● **LISTED RECORDS**
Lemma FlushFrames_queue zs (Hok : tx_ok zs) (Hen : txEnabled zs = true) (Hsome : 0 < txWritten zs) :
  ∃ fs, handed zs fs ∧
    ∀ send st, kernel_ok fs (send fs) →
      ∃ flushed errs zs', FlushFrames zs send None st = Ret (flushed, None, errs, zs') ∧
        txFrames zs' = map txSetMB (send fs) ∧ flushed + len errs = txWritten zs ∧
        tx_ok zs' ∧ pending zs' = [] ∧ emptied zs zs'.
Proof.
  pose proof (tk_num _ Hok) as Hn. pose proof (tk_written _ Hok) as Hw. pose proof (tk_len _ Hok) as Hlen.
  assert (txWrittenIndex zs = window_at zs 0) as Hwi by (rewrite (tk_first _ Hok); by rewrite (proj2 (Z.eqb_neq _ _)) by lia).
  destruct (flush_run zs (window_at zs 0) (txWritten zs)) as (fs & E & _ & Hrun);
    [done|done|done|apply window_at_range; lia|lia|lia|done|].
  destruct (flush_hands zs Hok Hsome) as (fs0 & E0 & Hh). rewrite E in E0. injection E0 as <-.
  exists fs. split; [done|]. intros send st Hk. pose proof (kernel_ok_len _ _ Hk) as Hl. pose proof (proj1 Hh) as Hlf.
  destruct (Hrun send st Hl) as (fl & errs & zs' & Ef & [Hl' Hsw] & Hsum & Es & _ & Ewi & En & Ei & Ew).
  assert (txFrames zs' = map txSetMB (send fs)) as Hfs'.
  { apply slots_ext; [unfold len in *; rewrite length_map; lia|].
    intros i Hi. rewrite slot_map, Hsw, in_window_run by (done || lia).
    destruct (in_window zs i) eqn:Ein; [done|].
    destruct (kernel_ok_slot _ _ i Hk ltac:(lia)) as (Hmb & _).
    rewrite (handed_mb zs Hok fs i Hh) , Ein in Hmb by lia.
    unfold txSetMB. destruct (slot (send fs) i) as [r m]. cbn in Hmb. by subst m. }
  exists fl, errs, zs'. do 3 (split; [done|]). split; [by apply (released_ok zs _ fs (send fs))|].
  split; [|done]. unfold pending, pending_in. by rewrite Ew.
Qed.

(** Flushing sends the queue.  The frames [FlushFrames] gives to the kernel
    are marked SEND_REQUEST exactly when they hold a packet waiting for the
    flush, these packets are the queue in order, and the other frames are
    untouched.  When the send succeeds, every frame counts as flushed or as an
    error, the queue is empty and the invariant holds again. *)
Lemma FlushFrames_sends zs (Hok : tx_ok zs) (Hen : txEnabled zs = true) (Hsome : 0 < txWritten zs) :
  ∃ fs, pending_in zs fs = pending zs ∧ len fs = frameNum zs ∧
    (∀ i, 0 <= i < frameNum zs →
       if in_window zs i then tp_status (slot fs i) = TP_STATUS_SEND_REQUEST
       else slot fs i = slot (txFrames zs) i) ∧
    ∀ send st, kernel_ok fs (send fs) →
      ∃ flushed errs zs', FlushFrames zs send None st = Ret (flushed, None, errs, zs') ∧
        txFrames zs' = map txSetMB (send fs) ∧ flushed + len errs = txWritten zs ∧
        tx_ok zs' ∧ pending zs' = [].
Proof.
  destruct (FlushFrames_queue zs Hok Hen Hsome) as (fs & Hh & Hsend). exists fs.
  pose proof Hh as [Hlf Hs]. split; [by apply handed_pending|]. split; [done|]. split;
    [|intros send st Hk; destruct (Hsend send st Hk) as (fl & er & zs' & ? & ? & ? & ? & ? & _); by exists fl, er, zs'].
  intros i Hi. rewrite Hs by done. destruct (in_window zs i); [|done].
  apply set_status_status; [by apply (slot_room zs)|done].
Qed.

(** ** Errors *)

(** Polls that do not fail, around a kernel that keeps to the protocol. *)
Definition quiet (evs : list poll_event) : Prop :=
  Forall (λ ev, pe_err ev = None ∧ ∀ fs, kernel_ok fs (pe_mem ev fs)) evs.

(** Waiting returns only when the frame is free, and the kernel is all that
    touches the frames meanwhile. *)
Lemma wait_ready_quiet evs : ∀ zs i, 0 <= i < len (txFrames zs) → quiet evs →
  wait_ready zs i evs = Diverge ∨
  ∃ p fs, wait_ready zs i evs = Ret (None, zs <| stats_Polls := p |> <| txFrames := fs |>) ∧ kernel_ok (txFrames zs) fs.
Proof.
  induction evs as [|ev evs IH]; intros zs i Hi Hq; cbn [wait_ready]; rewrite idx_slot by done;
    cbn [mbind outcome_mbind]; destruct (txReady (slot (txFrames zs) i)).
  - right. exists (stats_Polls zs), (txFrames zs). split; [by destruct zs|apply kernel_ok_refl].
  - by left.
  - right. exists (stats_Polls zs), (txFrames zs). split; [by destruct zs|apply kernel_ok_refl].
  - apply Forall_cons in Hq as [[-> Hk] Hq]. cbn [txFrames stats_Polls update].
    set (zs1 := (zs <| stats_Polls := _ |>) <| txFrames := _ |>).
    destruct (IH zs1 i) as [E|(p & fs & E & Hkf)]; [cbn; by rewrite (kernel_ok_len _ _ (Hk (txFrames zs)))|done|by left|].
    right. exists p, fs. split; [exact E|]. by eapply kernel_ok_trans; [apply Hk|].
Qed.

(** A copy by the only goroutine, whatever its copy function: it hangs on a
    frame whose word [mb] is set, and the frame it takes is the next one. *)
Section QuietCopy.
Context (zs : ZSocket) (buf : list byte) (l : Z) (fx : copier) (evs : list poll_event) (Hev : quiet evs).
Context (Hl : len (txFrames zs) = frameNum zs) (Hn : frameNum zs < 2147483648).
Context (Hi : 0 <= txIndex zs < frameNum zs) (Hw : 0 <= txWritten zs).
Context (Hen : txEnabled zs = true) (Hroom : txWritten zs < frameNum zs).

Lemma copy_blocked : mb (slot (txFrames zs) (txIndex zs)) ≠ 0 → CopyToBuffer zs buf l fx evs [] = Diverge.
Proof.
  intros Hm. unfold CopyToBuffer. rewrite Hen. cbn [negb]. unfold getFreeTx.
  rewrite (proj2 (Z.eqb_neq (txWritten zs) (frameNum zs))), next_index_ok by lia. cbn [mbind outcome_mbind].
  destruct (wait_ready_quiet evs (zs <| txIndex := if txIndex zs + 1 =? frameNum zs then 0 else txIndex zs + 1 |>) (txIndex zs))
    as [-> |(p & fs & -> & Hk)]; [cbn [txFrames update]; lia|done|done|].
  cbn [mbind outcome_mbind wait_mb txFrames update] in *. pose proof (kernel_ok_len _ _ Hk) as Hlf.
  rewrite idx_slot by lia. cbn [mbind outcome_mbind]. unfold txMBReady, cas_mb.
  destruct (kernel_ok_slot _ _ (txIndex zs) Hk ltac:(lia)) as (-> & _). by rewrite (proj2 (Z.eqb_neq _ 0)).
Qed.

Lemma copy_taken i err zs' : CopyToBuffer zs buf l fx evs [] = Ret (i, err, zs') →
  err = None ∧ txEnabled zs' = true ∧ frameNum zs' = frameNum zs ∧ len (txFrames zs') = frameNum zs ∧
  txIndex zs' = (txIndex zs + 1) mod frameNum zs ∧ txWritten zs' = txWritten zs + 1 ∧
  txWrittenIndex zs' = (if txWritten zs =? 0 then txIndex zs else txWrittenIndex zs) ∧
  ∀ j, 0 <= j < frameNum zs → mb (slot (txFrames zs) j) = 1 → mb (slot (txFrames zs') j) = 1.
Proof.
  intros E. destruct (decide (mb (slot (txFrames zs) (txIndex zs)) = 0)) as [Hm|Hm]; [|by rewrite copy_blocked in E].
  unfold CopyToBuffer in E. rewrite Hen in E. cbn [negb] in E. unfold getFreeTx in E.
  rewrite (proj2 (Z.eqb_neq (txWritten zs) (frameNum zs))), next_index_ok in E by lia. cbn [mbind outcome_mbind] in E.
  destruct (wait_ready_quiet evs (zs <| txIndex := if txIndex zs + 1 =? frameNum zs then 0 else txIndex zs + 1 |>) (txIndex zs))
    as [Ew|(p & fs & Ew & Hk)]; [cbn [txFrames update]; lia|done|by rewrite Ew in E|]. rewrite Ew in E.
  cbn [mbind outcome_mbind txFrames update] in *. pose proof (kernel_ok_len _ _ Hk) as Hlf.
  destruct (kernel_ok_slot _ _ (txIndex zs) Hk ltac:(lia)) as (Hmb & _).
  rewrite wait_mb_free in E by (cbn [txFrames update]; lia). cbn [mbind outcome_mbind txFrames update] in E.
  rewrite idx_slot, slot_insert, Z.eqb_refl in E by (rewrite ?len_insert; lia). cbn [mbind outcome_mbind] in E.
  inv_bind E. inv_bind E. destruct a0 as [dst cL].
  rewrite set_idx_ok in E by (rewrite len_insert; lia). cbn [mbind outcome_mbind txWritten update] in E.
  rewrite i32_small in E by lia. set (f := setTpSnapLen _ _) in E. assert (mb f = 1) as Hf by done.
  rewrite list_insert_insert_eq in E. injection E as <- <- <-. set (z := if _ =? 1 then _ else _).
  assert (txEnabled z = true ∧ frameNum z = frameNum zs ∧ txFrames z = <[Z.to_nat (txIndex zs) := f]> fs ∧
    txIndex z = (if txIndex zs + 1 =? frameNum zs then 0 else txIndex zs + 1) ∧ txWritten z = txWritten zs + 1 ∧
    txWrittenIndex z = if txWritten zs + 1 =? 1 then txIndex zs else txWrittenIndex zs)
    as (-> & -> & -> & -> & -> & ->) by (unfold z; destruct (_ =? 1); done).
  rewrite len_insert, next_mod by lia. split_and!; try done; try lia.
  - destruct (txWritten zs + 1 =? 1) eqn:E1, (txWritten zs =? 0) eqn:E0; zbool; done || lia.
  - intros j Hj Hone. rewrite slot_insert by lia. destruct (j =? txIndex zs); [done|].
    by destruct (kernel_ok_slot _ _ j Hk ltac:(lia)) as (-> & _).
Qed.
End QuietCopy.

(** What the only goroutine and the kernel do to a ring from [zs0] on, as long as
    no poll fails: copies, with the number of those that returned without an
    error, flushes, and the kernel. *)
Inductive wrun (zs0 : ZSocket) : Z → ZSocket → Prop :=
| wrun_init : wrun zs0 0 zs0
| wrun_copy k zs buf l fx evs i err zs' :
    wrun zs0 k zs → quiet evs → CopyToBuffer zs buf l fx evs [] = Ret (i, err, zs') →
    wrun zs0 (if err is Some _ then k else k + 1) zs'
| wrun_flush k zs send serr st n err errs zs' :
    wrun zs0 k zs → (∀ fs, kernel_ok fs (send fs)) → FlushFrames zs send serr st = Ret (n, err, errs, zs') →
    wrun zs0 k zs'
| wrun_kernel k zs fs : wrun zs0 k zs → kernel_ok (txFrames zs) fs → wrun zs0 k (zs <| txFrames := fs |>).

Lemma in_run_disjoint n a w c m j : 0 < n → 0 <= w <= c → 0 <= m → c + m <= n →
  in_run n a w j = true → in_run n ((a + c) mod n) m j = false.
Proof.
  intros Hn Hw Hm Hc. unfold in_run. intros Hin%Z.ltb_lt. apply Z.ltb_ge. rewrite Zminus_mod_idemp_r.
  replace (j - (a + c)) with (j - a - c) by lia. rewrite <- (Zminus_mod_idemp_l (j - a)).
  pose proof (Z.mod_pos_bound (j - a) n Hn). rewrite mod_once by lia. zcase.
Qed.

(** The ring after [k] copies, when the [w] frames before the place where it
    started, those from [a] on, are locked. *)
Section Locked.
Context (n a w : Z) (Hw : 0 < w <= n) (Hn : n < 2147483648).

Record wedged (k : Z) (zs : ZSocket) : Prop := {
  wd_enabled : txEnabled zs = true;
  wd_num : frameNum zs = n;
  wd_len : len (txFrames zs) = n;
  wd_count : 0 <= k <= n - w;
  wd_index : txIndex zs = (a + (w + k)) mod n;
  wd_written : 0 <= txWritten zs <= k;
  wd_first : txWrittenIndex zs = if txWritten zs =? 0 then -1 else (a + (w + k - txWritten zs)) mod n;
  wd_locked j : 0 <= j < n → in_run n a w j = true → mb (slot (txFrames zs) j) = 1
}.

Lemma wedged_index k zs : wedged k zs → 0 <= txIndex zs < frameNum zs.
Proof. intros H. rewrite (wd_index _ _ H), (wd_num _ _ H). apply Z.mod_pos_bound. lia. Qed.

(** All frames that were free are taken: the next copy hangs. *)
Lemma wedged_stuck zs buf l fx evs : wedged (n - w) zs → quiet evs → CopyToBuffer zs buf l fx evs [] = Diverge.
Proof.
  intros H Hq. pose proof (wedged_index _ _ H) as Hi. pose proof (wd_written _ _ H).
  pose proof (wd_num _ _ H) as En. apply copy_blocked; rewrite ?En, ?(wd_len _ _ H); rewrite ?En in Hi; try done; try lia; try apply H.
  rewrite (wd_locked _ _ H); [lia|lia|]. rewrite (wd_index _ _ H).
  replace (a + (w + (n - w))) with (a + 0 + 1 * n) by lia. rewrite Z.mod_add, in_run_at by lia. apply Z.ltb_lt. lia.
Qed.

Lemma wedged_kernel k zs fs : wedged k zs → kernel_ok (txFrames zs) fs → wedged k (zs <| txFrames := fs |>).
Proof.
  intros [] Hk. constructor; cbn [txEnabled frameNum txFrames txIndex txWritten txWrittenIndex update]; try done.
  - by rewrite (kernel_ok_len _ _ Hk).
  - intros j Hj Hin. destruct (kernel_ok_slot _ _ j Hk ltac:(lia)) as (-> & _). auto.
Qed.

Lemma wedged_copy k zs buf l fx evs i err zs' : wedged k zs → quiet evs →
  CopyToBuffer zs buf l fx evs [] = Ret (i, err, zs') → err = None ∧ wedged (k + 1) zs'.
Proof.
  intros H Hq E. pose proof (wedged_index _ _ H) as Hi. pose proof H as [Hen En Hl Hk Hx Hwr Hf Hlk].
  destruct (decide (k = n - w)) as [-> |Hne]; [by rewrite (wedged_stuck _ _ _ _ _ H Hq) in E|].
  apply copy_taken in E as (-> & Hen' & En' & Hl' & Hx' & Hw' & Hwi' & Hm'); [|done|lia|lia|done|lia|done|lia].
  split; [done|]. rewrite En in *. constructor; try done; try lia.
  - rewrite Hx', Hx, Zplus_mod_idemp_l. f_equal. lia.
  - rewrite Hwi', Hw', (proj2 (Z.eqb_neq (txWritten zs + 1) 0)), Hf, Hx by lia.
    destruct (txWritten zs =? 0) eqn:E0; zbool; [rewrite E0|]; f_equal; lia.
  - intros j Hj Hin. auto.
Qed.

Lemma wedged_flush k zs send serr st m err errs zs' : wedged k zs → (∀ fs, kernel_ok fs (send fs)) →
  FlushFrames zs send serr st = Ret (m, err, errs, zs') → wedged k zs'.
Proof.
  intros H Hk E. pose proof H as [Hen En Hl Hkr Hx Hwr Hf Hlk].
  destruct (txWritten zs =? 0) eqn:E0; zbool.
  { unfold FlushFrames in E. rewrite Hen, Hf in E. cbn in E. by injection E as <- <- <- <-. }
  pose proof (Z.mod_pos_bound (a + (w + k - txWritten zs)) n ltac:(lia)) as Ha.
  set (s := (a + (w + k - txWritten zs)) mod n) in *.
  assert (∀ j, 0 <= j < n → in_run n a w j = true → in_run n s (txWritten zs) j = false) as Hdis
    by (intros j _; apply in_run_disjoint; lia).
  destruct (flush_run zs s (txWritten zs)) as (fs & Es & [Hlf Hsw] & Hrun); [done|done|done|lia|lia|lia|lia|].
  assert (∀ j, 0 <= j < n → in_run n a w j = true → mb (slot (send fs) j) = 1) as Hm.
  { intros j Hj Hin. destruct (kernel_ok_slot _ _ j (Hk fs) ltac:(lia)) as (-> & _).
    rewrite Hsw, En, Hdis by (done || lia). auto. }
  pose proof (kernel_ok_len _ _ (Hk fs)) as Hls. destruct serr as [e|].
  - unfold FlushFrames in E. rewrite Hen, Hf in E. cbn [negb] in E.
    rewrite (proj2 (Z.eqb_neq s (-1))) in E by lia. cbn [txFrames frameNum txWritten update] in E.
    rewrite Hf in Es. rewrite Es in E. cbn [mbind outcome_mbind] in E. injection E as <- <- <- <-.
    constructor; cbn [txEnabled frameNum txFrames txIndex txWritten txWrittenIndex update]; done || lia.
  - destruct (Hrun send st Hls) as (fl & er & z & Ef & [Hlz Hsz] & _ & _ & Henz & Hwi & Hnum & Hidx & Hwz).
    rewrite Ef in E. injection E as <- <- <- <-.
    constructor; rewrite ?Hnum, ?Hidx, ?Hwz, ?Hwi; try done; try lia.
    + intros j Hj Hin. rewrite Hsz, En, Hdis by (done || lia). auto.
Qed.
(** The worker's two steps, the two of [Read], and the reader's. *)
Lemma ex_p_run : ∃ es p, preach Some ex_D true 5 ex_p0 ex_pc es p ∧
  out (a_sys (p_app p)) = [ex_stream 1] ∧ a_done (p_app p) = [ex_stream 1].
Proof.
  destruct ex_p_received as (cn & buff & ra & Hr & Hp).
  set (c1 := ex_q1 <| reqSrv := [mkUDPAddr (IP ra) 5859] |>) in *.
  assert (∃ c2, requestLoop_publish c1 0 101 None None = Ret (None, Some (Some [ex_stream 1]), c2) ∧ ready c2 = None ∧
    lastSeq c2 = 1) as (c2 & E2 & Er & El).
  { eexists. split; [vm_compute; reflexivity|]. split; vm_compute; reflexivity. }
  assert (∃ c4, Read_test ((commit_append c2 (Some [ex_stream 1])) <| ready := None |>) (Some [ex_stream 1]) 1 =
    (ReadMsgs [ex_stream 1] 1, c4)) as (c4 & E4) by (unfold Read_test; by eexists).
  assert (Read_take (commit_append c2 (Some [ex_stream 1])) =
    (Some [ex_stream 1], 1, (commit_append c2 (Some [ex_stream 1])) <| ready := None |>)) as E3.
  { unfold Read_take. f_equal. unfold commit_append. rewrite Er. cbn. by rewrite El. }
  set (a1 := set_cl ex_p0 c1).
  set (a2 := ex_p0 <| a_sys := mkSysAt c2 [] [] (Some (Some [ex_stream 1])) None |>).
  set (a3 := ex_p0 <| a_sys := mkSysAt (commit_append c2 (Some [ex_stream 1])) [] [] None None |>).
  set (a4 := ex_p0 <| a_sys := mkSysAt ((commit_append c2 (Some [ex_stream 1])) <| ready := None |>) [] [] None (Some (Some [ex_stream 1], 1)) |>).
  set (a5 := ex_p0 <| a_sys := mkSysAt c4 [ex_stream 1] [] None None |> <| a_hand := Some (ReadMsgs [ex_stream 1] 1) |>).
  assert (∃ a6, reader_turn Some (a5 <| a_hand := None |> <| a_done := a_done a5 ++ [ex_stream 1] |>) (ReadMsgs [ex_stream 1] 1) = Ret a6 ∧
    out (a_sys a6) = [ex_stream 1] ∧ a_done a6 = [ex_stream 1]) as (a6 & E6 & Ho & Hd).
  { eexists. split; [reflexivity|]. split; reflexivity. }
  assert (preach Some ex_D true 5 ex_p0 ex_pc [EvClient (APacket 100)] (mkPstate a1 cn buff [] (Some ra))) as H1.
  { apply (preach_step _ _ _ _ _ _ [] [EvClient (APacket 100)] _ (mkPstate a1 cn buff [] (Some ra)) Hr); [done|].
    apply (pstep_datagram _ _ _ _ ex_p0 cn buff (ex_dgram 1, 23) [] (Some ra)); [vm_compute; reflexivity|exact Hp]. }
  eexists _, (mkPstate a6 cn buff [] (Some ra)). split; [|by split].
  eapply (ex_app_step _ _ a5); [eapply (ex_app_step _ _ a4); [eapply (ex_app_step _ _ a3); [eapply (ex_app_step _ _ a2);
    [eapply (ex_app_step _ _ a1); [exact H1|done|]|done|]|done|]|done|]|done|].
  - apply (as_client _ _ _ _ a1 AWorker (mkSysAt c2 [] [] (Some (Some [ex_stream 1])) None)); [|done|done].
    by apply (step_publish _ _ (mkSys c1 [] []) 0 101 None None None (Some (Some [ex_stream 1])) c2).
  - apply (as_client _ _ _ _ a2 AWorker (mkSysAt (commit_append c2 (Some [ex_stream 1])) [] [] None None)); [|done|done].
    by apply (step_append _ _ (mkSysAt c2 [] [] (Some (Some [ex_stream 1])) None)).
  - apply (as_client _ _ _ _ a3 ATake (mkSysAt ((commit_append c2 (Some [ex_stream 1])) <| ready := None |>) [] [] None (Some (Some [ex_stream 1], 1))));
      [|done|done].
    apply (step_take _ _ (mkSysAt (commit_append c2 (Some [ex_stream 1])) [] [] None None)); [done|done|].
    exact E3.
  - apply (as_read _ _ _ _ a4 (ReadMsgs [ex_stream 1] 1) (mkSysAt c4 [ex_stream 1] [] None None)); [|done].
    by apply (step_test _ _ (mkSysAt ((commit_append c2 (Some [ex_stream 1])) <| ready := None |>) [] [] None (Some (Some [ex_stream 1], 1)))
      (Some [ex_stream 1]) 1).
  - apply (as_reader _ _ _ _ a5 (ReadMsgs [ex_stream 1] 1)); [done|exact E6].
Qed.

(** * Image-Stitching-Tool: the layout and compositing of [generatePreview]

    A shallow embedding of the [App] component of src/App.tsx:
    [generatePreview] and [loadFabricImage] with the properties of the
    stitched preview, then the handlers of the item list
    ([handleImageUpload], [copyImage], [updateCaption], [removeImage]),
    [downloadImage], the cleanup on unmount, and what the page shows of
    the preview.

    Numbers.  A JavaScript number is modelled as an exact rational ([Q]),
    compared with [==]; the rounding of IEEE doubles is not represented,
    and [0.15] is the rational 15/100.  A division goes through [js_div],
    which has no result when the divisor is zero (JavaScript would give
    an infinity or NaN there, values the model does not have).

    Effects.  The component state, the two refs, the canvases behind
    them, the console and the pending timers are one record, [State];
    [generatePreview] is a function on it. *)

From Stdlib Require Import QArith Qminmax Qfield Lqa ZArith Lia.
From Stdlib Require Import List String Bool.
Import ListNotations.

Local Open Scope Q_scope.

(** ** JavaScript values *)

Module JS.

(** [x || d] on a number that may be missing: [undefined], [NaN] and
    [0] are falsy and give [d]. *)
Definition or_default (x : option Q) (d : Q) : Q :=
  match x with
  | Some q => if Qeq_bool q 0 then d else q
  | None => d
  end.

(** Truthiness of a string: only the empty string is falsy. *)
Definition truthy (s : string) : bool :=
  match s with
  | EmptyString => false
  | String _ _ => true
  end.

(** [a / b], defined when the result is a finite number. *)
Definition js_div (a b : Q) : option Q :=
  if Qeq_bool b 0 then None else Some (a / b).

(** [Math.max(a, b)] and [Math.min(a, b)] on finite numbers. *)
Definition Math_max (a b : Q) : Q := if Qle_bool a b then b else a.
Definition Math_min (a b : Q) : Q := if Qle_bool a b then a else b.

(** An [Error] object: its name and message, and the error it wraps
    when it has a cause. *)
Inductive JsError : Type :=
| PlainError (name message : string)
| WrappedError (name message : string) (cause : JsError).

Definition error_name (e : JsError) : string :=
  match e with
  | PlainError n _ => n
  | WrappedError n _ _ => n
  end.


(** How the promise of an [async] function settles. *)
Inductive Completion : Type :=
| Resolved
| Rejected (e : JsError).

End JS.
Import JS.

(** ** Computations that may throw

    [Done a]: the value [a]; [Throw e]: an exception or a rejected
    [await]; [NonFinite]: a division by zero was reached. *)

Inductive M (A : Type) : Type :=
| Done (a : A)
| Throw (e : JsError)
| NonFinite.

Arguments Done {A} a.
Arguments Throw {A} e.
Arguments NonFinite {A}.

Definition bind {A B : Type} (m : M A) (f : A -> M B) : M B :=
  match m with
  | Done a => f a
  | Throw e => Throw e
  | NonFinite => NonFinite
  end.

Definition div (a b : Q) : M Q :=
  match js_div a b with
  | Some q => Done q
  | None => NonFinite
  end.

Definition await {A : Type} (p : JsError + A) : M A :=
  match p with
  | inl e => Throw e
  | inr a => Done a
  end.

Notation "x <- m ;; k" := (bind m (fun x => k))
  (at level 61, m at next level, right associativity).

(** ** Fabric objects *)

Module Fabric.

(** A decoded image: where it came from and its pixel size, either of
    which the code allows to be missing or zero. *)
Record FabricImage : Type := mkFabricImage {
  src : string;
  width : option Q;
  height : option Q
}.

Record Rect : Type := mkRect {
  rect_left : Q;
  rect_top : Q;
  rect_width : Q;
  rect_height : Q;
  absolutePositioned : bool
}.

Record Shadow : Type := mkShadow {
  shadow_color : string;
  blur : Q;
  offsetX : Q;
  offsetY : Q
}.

● **THE TASK**
Give the number of lines in the data above that contain the word "function", with no accompanying text.

● **ANSWER**
3